Article Text
Abstract
Background The cervicovaginal mucosa is inhabited by an ecosystem of bacteria, fungi and viruses, which likely interact with each other. The vaginal virome may influence vaginal immunity directly, or though modulation of the bacterial component via bacterial-phage dynamics. These interactions may play an important role in sexual and reproductive health outcomes. However, it is predicted that over 60% of the human DNA virome has not yet been identified, and the RNA virome is even less explored, nor has the impact of HIV on the vaginal virome composition been described.
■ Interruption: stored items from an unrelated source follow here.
(** * epan/to_str.c: bounded text encoders of a packet analyser

    A shallow embedding of the fixed-capacity text encoders of
    [epan/to_str.c] (hex writers, backward decimal writers, the
    capacity-checked number formatters, the hex dump, the GUID and
    IPv6 formatters, the bit-field visualiser and the duration
    formatter), together with the properties its specification
    states about them.

    Conventions of the embedding:
    - a [gchar]/[guint8] is a [Z] in [0, 256); wider unsigned integers
      are [Z] with the wrap-around written out where the C code
      converts;
    - a [char *] into a caller buffer is the buffer (a [list gchar])
      and an offset ([nat]); a store outside the buffer is undefined
      behaviour;
    - a C function that can fail fatally or leave the defined part of
      C returns an [outcome]. *)

From Stdlib Require Import ZArith String Ascii List Lia ZifyNat.
From Stdlib Require Import Decimal DecimalFacts DecimalPos DecimalN DecimalString.
From stdpp Require Import base list.

Local Open Scope Z_scope.

(** ** Outcomes of a C call *)

Inductive outcome (A : Type) : Type :=
| Ok (a : A)                    (* normal return *)
| DissectorBug (msg : string)   (* REPORT_DISSECTOR_BUG: fatal report *)
| Undefined                     (* undefined behaviour of C *)
| OutOfFuel.                    (* a loop of the model ran out of fuel *)

Arguments Ok {A} a.
Arguments DissectorBug {A} msg.
Arguments Undefined {A}.
Arguments OutOfFuel {A}.

#[global] Instance outcome_ret : MRet outcome := fun A a => Ok a.

#[global] Instance outcome_bind : MBind outcome := fun A B k m =>
  match m with
  | Ok a => k a
  | DissectorBug msg => DissectorBug msg
  | Undefined => Undefined
  | OutOfFuel => OutOfFuel
  end.

(** [for (i = start; i < start + n; i++) body] *)
Fixpoint for_loop {S : Type} (n : nat) (i : nat)
    (body : nat -> S -> outcome S) (s : S) : outcome S :=
  match n with
  | O => Ok s
  | S n' => s' ← body i s; for_loop n' (Datatypes.S i) body s'
  end.

(** ** Characters, strings and buffers *)

(** A [gchar] is a byte, kept as an integer. *)
Abbreviation gchar := Z (only parsing).

Definition NUL : gchar := 0.

(** The bytes of a string literal, without its terminator. *)
Definition str (s : string) : list gchar :=
  map (fun a => Z.of_N (N_of_ascii a)) (list_ascii_of_string s).

(** Conversion of an integer to [guint8], [guint16], [guint32], [guint64]. *)
Definition to_guint8 (z : Z) : Z := z mod 256.
Definition to_guint16 (z : Z) : Z := z mod 65536.
Definition to_guint32 (z : Z) : Z := z mod 4294967296.
Definition to_guint64 (z : Z) : Z := z mod 18446744073709551616.
(** [gsize] is the 64-bit [size_t]. *)
Definition to_gsize (z : Z) : Z := z mod 18446744073709551616.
Methods We optimised viral particle extraction from vaginal swabs. We then optimised a Sequence Independent Single Primer Amplification (SISPA) approach to enable deep sequencing of the viral metagenome that decreases the GC and genome size bias introduced by commonly used methods such as Multiple Displacement Amplification and Rolling Circle Amplification, while also yielding a greater diversity of near-complete metagenome-assembled genomes.
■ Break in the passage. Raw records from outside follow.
(** * stalk_trace.js — a shallow embedding of the Stalker trace script

    The script attaches to one native function, follows the calling thread
    and prints one annotated line per executed instruction of the target
    module.  This development embeds its helpers ([isSafePointer],
    [toHex128], [getRegisterValue], [inspectMemory],
    [formatOperandDetails], [getDiffRegisters]), the rendering callout with
    its loop gate, the [transform] loop and [onLeave], and proves the
    properties stated about them.

    Modelling conventions
    - a [NativePointer] is a [Z] holding an unsigned 64-bit value; pointer
      arithmetic wraps modulo 2^64;
    - a JavaScript number is a [Z] (hit counters, displacements, indices);
    - a JavaScript exception is the [Throw] completion; [try]/[catch] is a
      match on the completion;
    - the plain objects [lastRegs] and [loopCounter] are [gmap string _];
    - [console.log] appends one string to an output list. *)

From Stdlib Require Import ZArith NArith String Ascii List Bool Lia.
From Stdlib Require DecimalString HexadecimalString DecimalPos.
From stdpp Require Import gmap strings.

Open Scope Z_scope.

(** ** Completions: a value, or a thrown exception *)

Inductive completion (A : Type) : Type :=
| Ok (a : A)
| Throw.
Arguments Ok {A} a.
Arguments Throw {A}.

#[global] Instance completion_bind : MBind completion :=
  fun A B (k : A -> completion B) (c : completion A) =>
    match c with
    | Ok a => k a
    | Throw => Throw
    end.

#[global] Instance completion_ret : MRet completion := fun A a => Ok a.

(** ** JavaScript string and number primitives used by the script *)

Module JS.

(** [s.startsWith(p)] *)
Definition startsWith (s p : string) : bool := String.prefix p s.

(** [s.substring(1)] *)
Definition substring1 (s : string) : string :=
  match s with
  | EmptyString => EmptyString
  | String _ r => r
  end.

Fixpoint spaces (n : nat) (c : ascii) : string :=
  match n with
  | O => EmptyString
  | S k => String c (spaces k c)
  end.

(** [s.padEnd(n)] *)
Definition padEnd (s : string) (n : nat) : string :=
  s +:+ spaces (n - String.length s) " ".

(** [s.padStart(n, c)] *)
Definition padStart (s : string) (n : nat) (c : ascii) : string :=
  spaces (n - String.length s) c +:+ s.

(** [`${n}`] for an integral number *)
Definition num_toString (n : Z) : string :=
  DecimalString.NilZero.string_of_int (Z.to_int n).

(** [n.toString(16)] for a non-negative integral number *)
Definition toString16 (n : N) : string :=
  HexadecimalString.NilZero.string_of_uint (N.to_hex_uint n).

(** [xs.join(sep)] *)
Definition join (sep : string) (xs : list string) : string :=
  String.concat sep xs.

(** truthiness of a string: the empty string is falsy *)
Definition truthy_string (s : string) : bool := negb (String.eqb s "").

Definition is_digit (c : ascii) : bool :=
  let n := N_of_ascii c in ((48 <=? n) && (n <=? 57))%N.

Fixpoint take_digits (s : string) : string :=
  match s with
  | EmptyString => EmptyString
  | String c r => if is_digit c then String c (take_digits r) else EmptyString
  end.

(** [s.match(/\d+/)]: the leftmost maximal run of decimal digits, or
    [null] when the string has no digit. *)
Fixpoint match_digits (s : string) : option string :=
  match s with
  | EmptyString => None
  | String c r => if is_digit c then Some (String c (take_digits r))
                  else match_digits r
  end.

Fixpoint parse_digits (s : string) (acc : Z) : Z :=
  match s with
  | EmptyString => acc
  | String c r => parse_digits r (10 * acc + (Z.of_N (N_of_ascii c) - 48))
  end.

(** [parseInt(s)] on a string of decimal digits (the only argument the
    script passes: the text matched by [/\d+/]).  The comparison with 16
    made on the result is the same on the exact integer as on the
    nearest double. *)
Definition parseInt (s : string) : Z := parse_digits s 0.

End JS.

(** ** NativePointer *)

Module NativePointer.

Definition wrap64 (z : Z) : Z := z mod 2 ^ 64.

(** [ptr(n)] *)
Definition ptr (n : Z) : Z := wrap64 n.

(** [p.add(n)] *)
Definition add (p n : Z) : Z := wrap64 (p + n).

(** [p.sub(q)] *)
Definition sub (p q : Z) : Z := wrap64 (p - q).

(** [p.and(m)] *)
Definition and (p m : Z) : Z := Z.land p m.

(** [p.isNull()] *)
Definition isNull (p : Z) : bool := p =? 0.

(** [p.compare(q)]: -1, 0 or 1 *)
Definition compare (p q : Z) : Z :=
  match p ?= q with
  | Lt => -1
  | Eq => 0
  | Gt => 1
  end.

(** [p.toInt32()] *)
Definition toInt32 (p : Z) : Z :=
  let r := p mod 2 ^ 32 in if r <? 2 ^ 31 then r else r - 2 ^ 32.

(** [p.toString()]: [0x] followed by lower-case hexadecimal digits *)
Definition toString (p : Z) : string :=
  "0x" +:+ JS.toString16 (Z.to_N p).

End NativePointer.

(** ** Process memory and the read primitives *)

(** An address is mapped to a byte, or unreadable. *)
Definition Memory : Type := Z -> option Byte.byte.

Fixpoint read_bytes (mem : Memory) (p : Z) (n : nat) : option (list Byte.byte) :=
  match n with
  | O => Some []
  | S k =>
      match mem p, read_bytes mem (p + 1) k with
      | Some b, Some bs => Some (b :: bs)
      | _, _ => None
      end
  end.

(** [p.readByteArray(n)]: throws when any byte of the range is unreadable *)
Definition readByteArray (mem : Memory) (p : Z) (n : nat) : completion (list Byte.byte) :=
  match read_bytes mem p n with
  | Some bs => Ok bs
  | None => Throw
  end.

Fixpoint le_combine (bs : list Byte.byte) : Z :=
  match bs with
  | [] => 0
  | b :: r => Z.of_N (Byte.to_N b) + 256 * le_combine r
  end.

(** [p.readPointer()]: one little-endian 64-bit word *)
Definition readPointer (mem : Memory) (p : Z) : completion Z :=
  match read_bytes mem p 8 with
  | Some bs => Ok (le_combine bs)
  | None => Throw
  end.

Definition is_nul (b : Byte.byte) : bool := (Byte.to_N b =? 0)%N.

Fixpoint until_nul (bs : list Byte.byte) : list Byte.byte :=
  match bs with
  | [] => []
  | b :: r => if is_nul b then [] else b :: until_nul r
  end.

(** [p.readUtf8String(len)]: at most [len] bytes, cut at the first NUL.
    The script calls it only on a run of bytes it has just checked to lie
    in 32..126, where UTF-8 decoding is the identity on bytes. *)
Definition readUtf8String (mem : Memory) (p : Z) (len : nat) : completion string :=
  match read_bytes mem p len with
  | Some bs => Ok (string_of_list_byte (until_nul bs))
  | None => Throw
  end.

(** ** Configuration and colours *)

Record Config := {
  ENABLE_COLOR : bool;
  STR_PEEK_LEN : nat;
  LOOP_THRESHOLD : Z
}.

Definition CONFIG : Config :=
  {| ENABLE_COLOR := true; STR_PEEK_LEN := 32; LOOP_THRESHOLD := 10 |}.

Module C.
Definition esc (code : string) : string :=
  if ENABLE_COLOR CONFIG then String "027" code else "".
Definition RESET := esc "[0m".
Definition RED := esc "[31m".
Definition GREEN := esc "[32m".
Definition YELLOW := esc "[33m".
Definition BLUE := esc "[34m".
Definition MAGENTA := esc "[35m".
Definition CYAN := esc "[36m".
Definition GRAY := esc "[90m".
End C.

(** ** The CPU context, the module-level globals and instructions *)

(** [MyArm64CpuContext] of the C callout; the script reads [x0]..[x28],
    [fp], [lr], [sp], [pc] through the context object and the vector
    registers only through the C callout. *)
Record CpuContext := {
  x : nat -> Z;
  fp : Z;
  lr : Z;
  sp : Z;
  pc : Z;
  v : nat -> nat -> Byte.byte
}.

(** [context[name]]: [None] is [undefined]. *)
Definition context_get (context : CpuContext) (name : string) : option Z :=
  if String.eqb name "pc" then Some (pc context)
  else if String.eqb name "sp" then Some (sp context)
  else if String.eqb name "fp" then Some (fp context)
  else if String.eqb name "lr" then Some (lr context)
  else
    match find (fun n => String.eqb name ("x" +:+ JS.num_toString (Z.of_nat n)))
               (seq 0 29) with
    | Some n => Some (x context n)
    | None => None
    end.

(** The block returned by [Memory.alloc(16 * 16)]: its bytes by offset.
    Only the offsets below [SIMD_BUFFER_SIZE] belong to the block. *)
Definition SimdBuffer : Type := nat -> Byte.byte.

Definition SIMD_BUFFER_SIZE : Z := 16 * 16.

(** The two module-level variables set by the initialisation block. *)
Record Globals := {
  cm : bool;
  simdBuffer : option SimdBuffer
}.

(** The initialisation [try] block: [cm] is assigned first, then
    [simdBuffer]; an exception at either step leaves the later variable
    [null]. *)
Definition init (compiled : bool) (alloc : option SimdBuffer) : Globals :=
  if compiled then {| cm := true; simdBuffer := alloc |}
  else {| cm := false; simdBuffer := None |}.

Inductive JSValue :=
| VPtr (p : Z)
| VUndefined
| VStr (s : string).

(** [`${val}`] *)
Definition to_display (val : JSValue) : string :=
  match val with
  | VPtr p => NativePointer.toString p
  | VUndefined => "undefined"
  | VStr s => s
  end.

Inductive Operand :=
| OpReg (value : string)
| OpMem (base : option string) (disp : Z)
| OpImm (value : Z)
| OpOther.

Record Instruction := {
  address : Z;
  mnemonic : string;
  opStr : string;
  operands : list Operand
}.

Record Module_ := {
  name : string;
  base : Z
}.

(** ** Helper functions of the script *)

(** [isSafePointer(ptrVal)].  The argument is [null]/[undefined] ([None])
    or a [NativePointer].  The operations inside the [try] block do not
    throw on a [NativePointer], so the [catch] branch has no counterpart
    here. *)
Definition isSafePointer (ptrVal : option Z) : bool :=
  match ptrVal with
  | None => false
  | Some p =>
      if NativePointer.isNull p then false
      else if NativePointer.compare p 0x10000 <? 0 then false
      else if negb (NativePointer.toInt32 (NativePointer.and p 7) =? 0) then false
      else true
  end.

(** [ptrToData.readByteArray(16)] for a pointer [simdBuffer.add(off)] into
    the allocated block: a read that leaves the block throws. *)
Definition buffer_read (b : SimdBuffer) (off : Z) (n : nat) : completion (list Byte.byte) :=
  if (0 <=? off) && (off + Z.of_nat n <=? SIMD_BUFFER_SIZE)
  then Ok (map (fun k => b (Z.to_nat off + k)%nat) (seq 0 n))
  else Throw.

Definition byte_hex (b : Byte.byte) : string :=
  JS.padStart (JS.toString16 (Byte.to_N b)) 2 "0".

(** The loop [for (i = n - 1; i >= 0; i--) hex += ...] of [toHex128]. *)
Fixpoint hex_loop (u8 : list Byte.byte) (n : nat) (hex : string) : completion string :=
  match n with
  | O => Ok hex
  | S i =>
      match u8 !! i with
      | Some b => hex_loop u8 i (hex +:+ byte_hex b)
      | None => Throw
      end
  end.

(** [toHex128(simdBuffer.add(off))] *)
Definition toHex128 (b : SimdBuffer) (off : Z) : completion string :=
  u8 ← buffer_read b off 16;
  hex ← hex_loop u8 16 "";
  Ok ("0x" +:+ hex).

Definition SIMD_PREFIXES : list string := ["q"; "d"; "s"; "h"; "b"].

(** [['q','d','s','h','b'].some(p => regName.startsWith(p))] *)
Definition simd_class (regName : string) : bool :=
  existsb (JS.startsWith regName) SIMD_PREFIXES.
Results SISPA was able to recapitulate almost exactly the relative abundance of a viral mock community. Storing swabs in universal transport media (UTM) directly after collection and treating the sample with a 18G needle prior to viral particle extraction resulted in the greatest yield of viral nucleic acid and subsequent read depth, over storing swabs dry or in a 1:1 dilution of UTM and SM buffer. We have applied this method to vaginal swabs from Sub-Saharan African women with and without HIV.
Conclusion This work lays the ground work for project TMA2020CDF-3192, which will assess the interaction of vaginal virome and bacteriome in pregnant women with HIV in sub-Saharan Africa and risk of preterm birth.